---- Provided data

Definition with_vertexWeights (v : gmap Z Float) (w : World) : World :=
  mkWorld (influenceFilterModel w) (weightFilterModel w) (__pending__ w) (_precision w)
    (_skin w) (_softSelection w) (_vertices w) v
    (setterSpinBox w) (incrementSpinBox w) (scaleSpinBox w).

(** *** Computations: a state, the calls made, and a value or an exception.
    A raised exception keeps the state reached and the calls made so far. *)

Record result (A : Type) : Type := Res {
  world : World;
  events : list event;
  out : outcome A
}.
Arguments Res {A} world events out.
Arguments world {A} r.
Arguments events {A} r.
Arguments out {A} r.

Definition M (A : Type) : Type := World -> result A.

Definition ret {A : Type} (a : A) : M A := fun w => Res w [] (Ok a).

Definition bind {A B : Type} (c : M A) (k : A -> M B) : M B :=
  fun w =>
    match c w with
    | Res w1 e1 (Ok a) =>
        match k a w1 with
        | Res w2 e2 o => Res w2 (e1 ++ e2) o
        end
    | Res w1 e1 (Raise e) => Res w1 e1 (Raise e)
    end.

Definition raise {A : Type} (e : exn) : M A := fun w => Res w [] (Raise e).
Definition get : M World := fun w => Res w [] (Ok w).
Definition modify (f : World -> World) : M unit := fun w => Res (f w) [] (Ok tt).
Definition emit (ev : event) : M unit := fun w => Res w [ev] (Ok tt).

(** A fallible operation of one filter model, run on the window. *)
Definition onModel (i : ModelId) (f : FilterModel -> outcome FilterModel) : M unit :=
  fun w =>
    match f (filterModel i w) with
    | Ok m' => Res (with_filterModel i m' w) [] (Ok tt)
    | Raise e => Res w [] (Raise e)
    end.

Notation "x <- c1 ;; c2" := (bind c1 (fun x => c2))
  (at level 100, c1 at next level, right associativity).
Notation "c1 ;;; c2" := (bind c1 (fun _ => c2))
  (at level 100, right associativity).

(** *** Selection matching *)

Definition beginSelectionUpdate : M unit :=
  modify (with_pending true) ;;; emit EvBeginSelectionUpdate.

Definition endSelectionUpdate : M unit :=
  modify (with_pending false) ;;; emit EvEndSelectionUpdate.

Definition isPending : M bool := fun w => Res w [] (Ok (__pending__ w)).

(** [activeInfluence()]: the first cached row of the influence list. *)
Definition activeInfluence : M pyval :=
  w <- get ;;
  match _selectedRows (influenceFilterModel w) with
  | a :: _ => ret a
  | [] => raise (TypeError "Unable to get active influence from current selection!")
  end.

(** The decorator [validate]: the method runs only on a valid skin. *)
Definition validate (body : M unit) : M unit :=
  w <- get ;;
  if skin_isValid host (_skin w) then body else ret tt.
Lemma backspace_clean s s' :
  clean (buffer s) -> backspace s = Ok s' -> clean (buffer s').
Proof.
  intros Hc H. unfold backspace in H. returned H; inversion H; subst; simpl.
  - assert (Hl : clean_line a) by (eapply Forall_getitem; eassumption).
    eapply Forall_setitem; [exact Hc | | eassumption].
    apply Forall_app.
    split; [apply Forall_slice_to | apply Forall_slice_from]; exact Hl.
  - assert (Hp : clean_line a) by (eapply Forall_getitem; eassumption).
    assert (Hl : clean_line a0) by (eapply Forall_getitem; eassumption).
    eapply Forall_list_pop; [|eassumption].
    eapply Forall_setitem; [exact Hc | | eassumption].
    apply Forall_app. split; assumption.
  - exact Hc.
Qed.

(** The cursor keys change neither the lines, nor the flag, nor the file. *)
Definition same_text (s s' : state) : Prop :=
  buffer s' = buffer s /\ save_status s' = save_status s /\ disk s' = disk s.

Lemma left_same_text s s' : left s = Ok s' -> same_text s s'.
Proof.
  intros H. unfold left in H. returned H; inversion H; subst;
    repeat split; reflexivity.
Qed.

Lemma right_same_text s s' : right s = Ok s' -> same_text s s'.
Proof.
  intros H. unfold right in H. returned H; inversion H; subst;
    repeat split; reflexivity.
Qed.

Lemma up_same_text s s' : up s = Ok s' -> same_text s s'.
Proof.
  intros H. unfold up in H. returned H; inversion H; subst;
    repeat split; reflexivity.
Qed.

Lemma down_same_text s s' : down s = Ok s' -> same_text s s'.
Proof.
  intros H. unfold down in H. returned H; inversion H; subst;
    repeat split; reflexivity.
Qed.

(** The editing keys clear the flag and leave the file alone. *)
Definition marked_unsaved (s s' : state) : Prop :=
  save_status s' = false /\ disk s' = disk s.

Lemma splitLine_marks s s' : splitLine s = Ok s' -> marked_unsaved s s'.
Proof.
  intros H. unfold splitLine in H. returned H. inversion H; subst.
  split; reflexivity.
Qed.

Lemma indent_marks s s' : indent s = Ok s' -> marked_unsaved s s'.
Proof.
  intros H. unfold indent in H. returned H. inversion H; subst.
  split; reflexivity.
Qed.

--------

Exercise prompt
Read the records above. Show each line that has the string "right".

Written answer
  (at level 100, c1 at next level, right associativity).
  (at level 100, right associativity).
Lemma right_same_text s s' : right s = Ok s' -> same_text s s'.
  intros H. unfold right in H. returned H; inversion H; subst;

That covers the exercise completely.